A quick glance at the news on a daily basis reveals things aren’t going so well. The climate is going to hell in a hand basket. There’s that global pandemic. Humanitarian disasters, like Afghans clinging to foreign military planes as they take off into the skies. Wildfires ripping through natural habitats and people’s lives. Unspeakable acts of daily violence levelled at women and children in their own homes. And yet, most people I know feel okay. In fact, they are pretty chipper. And I count myself in that category, which makes me wonder if we’ve all completely lost the plot. Honestly, how it is even possibly for us to get up in the morning?
According to a Australian psychologist Steven Taylor, who studies disaster psychology at the University of British Columbia and, prophetically, released his book The Psychology of Pandemics just two months before Covid-19 hit… all these simultaneous disasters might be messing with us. Research shows that intense sustained stress can desensitise the mind. Specifically, as we all live through the after-shocks of the Covid-19 pandemic, while still hearing about and even being touched by other disasters, we may be letting go of our ability to empathise… just to process what’s happening around us.

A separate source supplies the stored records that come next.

(** * SRTM gateway: validation, SOAP clients, API and webhook

    A shallow embedding of the request validators (models.py), the two SOAP
    clients (soap_client.py, consulta_client.py), the transaction log
    (database.py), the endpoints of the API (main.py) and the inbound
    webhook (webhook.py), followed by the properties proved about them.

    Conventions.
    - A Python [str] is a [string] whose characters are code points below
      256 (text with other code points is outside the model); a Python
      [bytes] value is a [string] whose characters are bytes. [encode_utf8]
      goes from the first reading to the second.
    - [None] is [None]; an [Optional[str]] is an [option string].
    - A raised exception is a value of type [exception]; code that may raise
      returns [exception + A].
    - Clock readings ([timestamp], [response_time_ms]) and log records are
      not part of the model; an expression that is evaluated only to be
      logged is kept when it can raise.
    - A reading of the clock or a random value that goes into a message is
      an argument of the function that reads it. *)

From stdpp Require Import gmap strings list pretty.
From Stdlib Require Import ZArith Ascii String Lia.

Open Scope string_scope.
Set Warnings "-register-all,-abstract-large-number".

(** ** Exceptions *)

Inductive exception : Type :=
| ValueError (msg : string)
| XMLSyntaxError (msg : string)
| HTTPError (msg : string)
| RequestException (msg : string)
| UnicodeDecodeError
| Fault (message detail : string).

(** [str(e)] *)
Definition str_exception (e : exception) : string :=
  match e with
  | ValueError m | XMLSyntaxError m | HTTPError m | RequestException m => m
  | UnicodeDecodeError => "'utf-8' codec can't decode byte"
  | Fault m _ => m
  end.

Definition is_Fault (e : exception) : bool :=
  match e with Fault _ _ => true | _ => false end.

Definition raises {A} (r : exception + A) : Prop := ∃ e, r = inl e.

(** ** Python string helpers *)

(** Truth value of a [str]. *)
Definition truthy (s : string) : bool :=
  match s with "" => false | String _ _ => true end.

(** [str.isspace] on one code point below 256. *)
Definition isspace (c : ascii) : bool :=
  let n := N_of_ascii c in
  ((9 <=? n) && (n <=? 13) || (28 <=? n) && (n <=? 32)
   || (n =? 133) || (n =? 160))%N.

Fixpoint lstrip (s : string) : string :=
  match s with
  | "" => ""
  | String c r => if isspace c then lstrip r else s
  end.

Fixpoint rstrip (s : string) : string :=
  match s with
  | "" => ""
  | String c r =>
      match rstrip r with
      | "" => if isspace c then "" else String c ""
      | r' => String c r'
      end
  end.

(** [s.strip()] *)
Definition strip (s : string) : string := lstrip (rstrip s).

(** The double quote character, and the string made of it. *)
Definition dquote : ascii := ascii_of_nat 34.
Definition quot : string := String dquote "".

(** The line feed and the carriage return followed by a line feed. *)
Definition nl : string := String (ascii_of_nat 10) "".
Definition crlf : string := String (ascii_of_nat 13) nl.

(** Whether the character [c] occurs in [s]. *)
Fixpoint occurs (c : ascii) (s : string) : bool :=
  match s with
  | "" => false
  | String a r => Ascii.eqb a c || occurs c r
  end.

(** Whether [needle] is a substring of [s]. *)
Fixpoint contains (needle s : string) : bool :=
  String.prefix needle s
  || match s with
     | "" => false
     | String _ r => contains needle r
     end.

(** [s.replace(old, new)] for a one-character [old]. *)
Fixpoint replace_char (old : ascii) (new : string) (s : string) : string :=
  match s with
  | "" => ""
  | String c r =>
      if Ascii.eqb c old then new +:+ replace_char old new r
      else String c (replace_char old new r)
  end.

(** [html.escape(s, quote)] *)
Definition html_escape (s : string) (quote : bool) : string :=
  let s := replace_char "&" "&amp;" s in
  let s := replace_char "<" "&lt;" s in
  let s := replace_char ">" "&gt;" s in
  if quote then
    let s := replace_char dquote "&quot;" s in
    replace_char "'" "&#x27;" s
  else s.

(** [sep.join(parts)] *)
Fixpoint join (sep : string) (parts : list string) : string :=
  match parts with
  | [] => ""
  | [x] => x
  | x :: rest => x +:+ sep +:+ join sep rest
  end.

(** [s.encode('utf-8')] for code points below 256. *)
Fixpoint encode_utf8 (s : string) : string :=
  match s with
  | "" => ""
  | String c r =>
      let n := N_of_ascii c in
      if (n <? 128)%N then String c (encode_utf8 r)
      else String (ascii_of_N (192 + n / 64)) 
             (String (ascii_of_N (128 + n mod 64)) (encode_utf8 r))
  end.

Definition continuation (c : ascii) : bool :=
  let n := N_of_ascii c in ((128 <=? n) && (n <=? 191))%N.

Definition between (lo hi : N) (c : ascii) : bool :=
  let n := N_of_ascii c in ((lo <=? n) && (n <=? hi))%N.

(** Whether [b.decode('utf-8')] returns: the bytes are well-formed UTF-8
    (no overlong forms, no surrogates, nothing above U+10FFFF). *)
Fixpoint utf8_decodes (b : string) : bool :=
  match b with
  | "" => true
  | String c0 r =>
      if between 0 127 c0 then utf8_decodes r
      else if between 194 223 c0 then
        match r with
        | String c1 r1 => continuation c1 && utf8_decodes r1
        | _ => false
        end
      else if between 224 239 c0 then
        match r with
        | String c1 (String c2 r2) =>
            (if between 224 224 c0 then between 160 191 c1
             else if between 237 237 c0 then between 128 159 c1
             else continuation c1)
            && continuation c2 && utf8_decodes r2
        | _ => false
        end
      else if between 240 244 c0 then
        match r with
        | String c1 (String c2 (String c3 r3)) =>
            (if between 240 240 c0 then between 144 191 c1
             else if between 244 244 c0 then between 128 143 c1
             else continuation c1)
            && continuation c2 && continuation c3 && utf8_decodes r3
        | _ => false
        end
      else false
  end.

(** [b.decode('utf-8')]; only whether it raises is modelled. *)
Definition decode_utf8 (b : string) : exception + unit :=
  if utf8_decodes b then inr tt else inl UnicodeDecodeError.

(** ** lxml element trees *)

(** An element: its namespace URI (if any) and local name, which lxml shows
    as the tag [{uri}local]; its [text] (the character data before the first
    child, [None] when there is none); its child elements in document
    order. *)
Inductive element : Type :=
| Element (namespace : option string) (localname : string)
          (text : option string) (children : list element).

Definition namespace (e : element) : option string :=
  match e with Element ns _ _ _ => ns end.
Definition localname (e : element) : string :=
  match e with Element _ n _ _ => n end.
Definition text (e : element) : option string :=
  match e with Element _ _ t _ => t end.
Definition children (e : element) : list element :=
  match e with Element _ _ _ cs => cs end.

(** The proper descendants of [e] in document order. *)
Fixpoint descendants (e : element) : list element :=
  match e with
  | Element _ _ _ cs => flat_map (λ c, c :: descendants c) cs
  end.

(** The two ElementPath shapes the clients use, both with the namespace
    wildcard: ['{*}name'] (a child) and ['.//{*}name'] (a descendant). *)
Inductive path : Type :=
| Child (name : string)
| Descendant (name : string).

Definition has_localname (name : string) (e : element) : bool :=
  String.eqb (localname e) name.

(** [e.find(path)]: the first match in document order. *)
Definition find (p : path) (e : element) : option element :=
  match p with
  | Child name => head (filter (λ c, has_localname name c = true) (children e))
  | Descendant name =>
      head (filter (λ d, has_localname name d = true) (descendants e))
  end.

(** [e.findtext(path, default)]: [default] when nothing matches, the empty
    string when the match has no text. *)
Definition findtext (p : path) (default : string) (e : element) : string :=
  match find p e with
  | None => default
  | Some el => match text el with Some t => t | None => "" end
  end.

(** XPath name test for an unprefixed name: an element in no namespace. *)
Definition unqualified (name : string) (e : element) : bool :=
  match namespace e with
  | None => String.eqb (localname e) name
  | Some _ => false
  end.

(** [root.xpath('.//name')] *)
Definition xpath_descendant (name : string) (root : element) : list element :=
  filter (λ d, unqualified name d = true) (descendants root).

(** Every (parent, child) pair below [e], ordered by the child's position
    in the document. *)
Fixpoint child_steps (e : element) : list (element * element) :=
  match e with
  | Element _ _ _ cs => flat_map (λ c, (e, c) :: child_steps c) cs
  end.

(** [root.xpath('.//outer/inner')]: the [inner] children of the [outer]
    elements that are proper descendants of [root]. *)
Definition xpath_descendant_child (outer inner : string) (root : element)
    : list element :=
  snd <$> filter (λ pc, unqualified outer pc.1 = true ∧ unqualified inner pc.2 = true)
            (flat_map child_steps (children root)).

(** ** datetime *)

Record datetime : Type := Datetime {
  year : nat; month : nat; day : nat;
  hour : nat; minute : nat; second : nat
}.

(** The value of a decimal digit. *)
Definition digit (c : ascii) : option nat :=
  let n := nat_of_ascii c in
  if (48 <=? n)%nat && (n <=? 57)%nat then Some (n - 48)%nat else None.

(** The character of a decimal digit. *)
Definition digit_char (d : nat) : ascii := ascii_of_nat (48 + d mod 10).

(** A backtracking matcher for one directive of a [strptime] format: the
    ways the directive can match a prefix of the input, each with the number
    read and the input that is left, in the order the regular expression of
    the directive tries its alternatives. *)
Definition matcher : Type := string → list (nat * string).

(** Two digits [d1 d2] with [p d1 d2]. *)
Definition two (p : nat → nat → bool) : matcher := λ s,
  match s with
  | String c1 (String c2 r) =>
      match digit c1, digit c2 with
      | Some d1, Some d2 => if p d1 d2 then [((10 * d1 + d2)%nat, r)] else []
      | _, _ => []
      end
  | _ => []
  end.

(** One digit [d] with [p d]. *)
Definition one (p : nat → bool) : matcher := λ s,
  match s with
  | String c r =>
      match digit c with
      | Some d => if p d then [(d, r)] else []
      | None => []
      end
  | _ => []
  end.

(** A space followed by one digit [d] with [p d]. *)
Definition space_one (p : nat → bool) : matcher := λ s,
  match s with
  | String " " r => one p r
  | _ => []
  end.

Definition alt (m1 m2 : matcher) : matcher := λ s, (m1 s ++ m2 s)%list.

Definition nonzero (d : nat) : bool := (1 <=? d)%nat.
Definition any (d : nat) : bool := true.

(** [%Y]: [\d\d\d\d] *)
Definition re_Y : matcher := λ s,
  match s with
  | String c1 (String c2 (String c3 (String c4 r))) =>
      match digit c1, digit c2, digit c3, digit c4 with
      | Some d1, Some d2, Some d3, Some d4 =>
          [((1000 * d1 + 100 * d2 + 10 * d3 + d4)%nat, r)]
      | _, _, _, _ => []
      end
  | _ => []
  end.

(** [%m]: [1[0-2]|0[1-9]|[1-9]] *)
Definition re_m : matcher :=
  alt (two (λ a b, (a =? 1)%nat && (b <=? 2)%nat))
 (alt (two (λ a b, (a =? 0)%nat && nonzero b))
      (one nonzero)).

(** [%d]: [3[0-1]|[1-2]\d|0[1-9]|[1-9]| [1-9]] *)
Definition re_d : matcher :=
  alt (two (λ a b, (a =? 3)%nat && (b <=? 1)%nat))
 (alt (two (λ a b, nonzero a && (a <=? 2)%nat))
 (alt (two (λ a b, (a =? 0)%nat && nonzero b))
 (alt (one nonzero)
      (space_one nonzero)))).

(** [%H]: [2[0-3]|[0-1]\d|\d] *)
Definition re_H : matcher :=
  alt (two (λ a b, (a =? 2)%nat && (b <=? 3)%nat))
 (alt (two (λ a b, (a <=? 1)%nat))
      (one any)).

(** [%M]: [[0-5]\d|\d] *)
Definition re_M : matcher :=
  alt (two (λ a b, (a <=? 5)%nat)) (one any).

(** [%S]: [6[0-1]|[0-5]\d|\d] *)
Definition re_S : matcher :=
  alt (two (λ a b, (a =? 6)%nat && (b <=? 1)%nat))
 (alt (two (λ a b, (a <=? 5)%nat))
      (one any)).

(** The matches of the format ['%Y%m%d%H%M%S'] against a prefix of the
    input, in the order a backtracking engine finds them. *)
Definition re_YmdHMS (s : string) : list (datetime * string) :=
  '(y, s) ← re_Y s;
  '(m, s) ← re_m s;
  '(d, s) ← re_d s;
  '(hh, s) ← re_H s;
  '(mm, s) ← re_M s;
  '(ss, s) ← re_S s;
  [(Datetime y m d hh mm ss, s)].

One thing that I often marvel at is people’s ability to adjust to a new kind of normal so quickly. The idea of being crammed into our small house, all the adults, children, pets and stuff, for months on end would have filled me with all sorts trepidation. And then we had to just buckle down, and at first it felt like the hardest thing. Near impossible. But then, for me at least, something locked into place. To survive the close-quarter living, and home-schooling, and unrelenting work pressures, I became attached to this new way of living. I began to wonder how I ever spent so much time roaming around in the world. And wearing structured clothes.
I began to let go of my usual controls as we settled into a new rhythm. I no longer set an alarm - my commute is 10 steps away. I no longer crammed the fridge full of food on a Sunday… I can pop down to the supermarket an old time. I rarely wore anything that isn’t in the “comfy clothes” drawer. And I kept checking in, waiting for some sort of deep sadness or longing for my former life… but I felt fine.
"What I can’t quite believe is now the thing that fills me with dread now is the thought of going back to the way things were before. I don’t understand this, because my life is so much more challenging now. There are no boundaries. There is very little respect for my needs and wants, as I am constantly juggling everyone else’s needs and wants in the house. The domestic load is unbearable. And yet, I want to cling to the side of this raft as if my life depended on it."
Brooke Le Poer Trench
What I can’t quite believe is now the thing that fills me with dread now is the thought of going back to the way things were before. I don’t understand this, because my life is so much more challenging now. There are no boundaries. There is very little respect for my needs and wants, as I am constantly juggling everyone else’s needs and wants in the house. The domestic load is unbearable. And yet, I want to cling to the side of this raft as if my life depended on it.
Science is on my side: according to several studies, chronic stress (which I’m assuming a pandemic results in) impairs our brain function in multiple ways. It can disrupt synapse regulation, resulting in the loss of sociability and the avoidance of interactions with others. Stress can even reduce the size of the brain.
Partly, there is also a desire to tune out the noise of the world and the unknown nature of when this will all end, according to psychologists who study the way disasters and prolonged stress impacts the brain. Our coping reserves become diminished, and rather than wait on the edge of our seats for a signal that it’s over, we just look at what is in front of us. Rather than let ourselves feel all the feelings about the planet and social injustice, in many ways, we have to let it wash over us. It’s one day. And then the next.
My friend Michael, a film director, calls this “pigeon” mentality. When you can only look at what is right in front of you. I feel more like a pigeon than ever.
The only other time I have felt this way was after I had my first baby, almost 13 years ago. I remember checking emails when Ruby was a few days old, and I just couldn’t make sense of anything. I opened a work email, out of curiosity, and I just looked at the words. I couldn’t process them. I didn’t know what to say. And I remember observing this about myself quite calmly. I just knew that all I could do was the next immediate thing that Ruby needed… or that I needed… to exist. Thankfully, it passed. But I did hold onto some memory of the simplicity of this life, when only the most basic needs dominated my days.
In the same way, psychologists say we won’t forget this last year. According to Kevin Larkin, professor of clinical psychology at West Virginia University, US, that’s because the human brain is an additive organ – we add things to it, but we don’t subtract. He says that while we’re not going to forget that experience we went through, we can still control our behaviours going forward.
Emerging is unclear, slow and confusing, which is another reason many of us (okay, me) would almost prefer things just stay as they are. Almost. Yes, lockdown or remote working is hard, but it’s a known quantity. Figuring out the new way forward is messy and even the most courageous might feel cautious. Reclaiming our lives might just be about putting one foot in front of the other. I might not have the bandwidth or even the desire to make ambitious plans or even think much further than tomorrow, but I know enough to realise that soon enough, I’ll be looking back on my happy little pressure-cooker life and wondering how I didn’t totally crack up.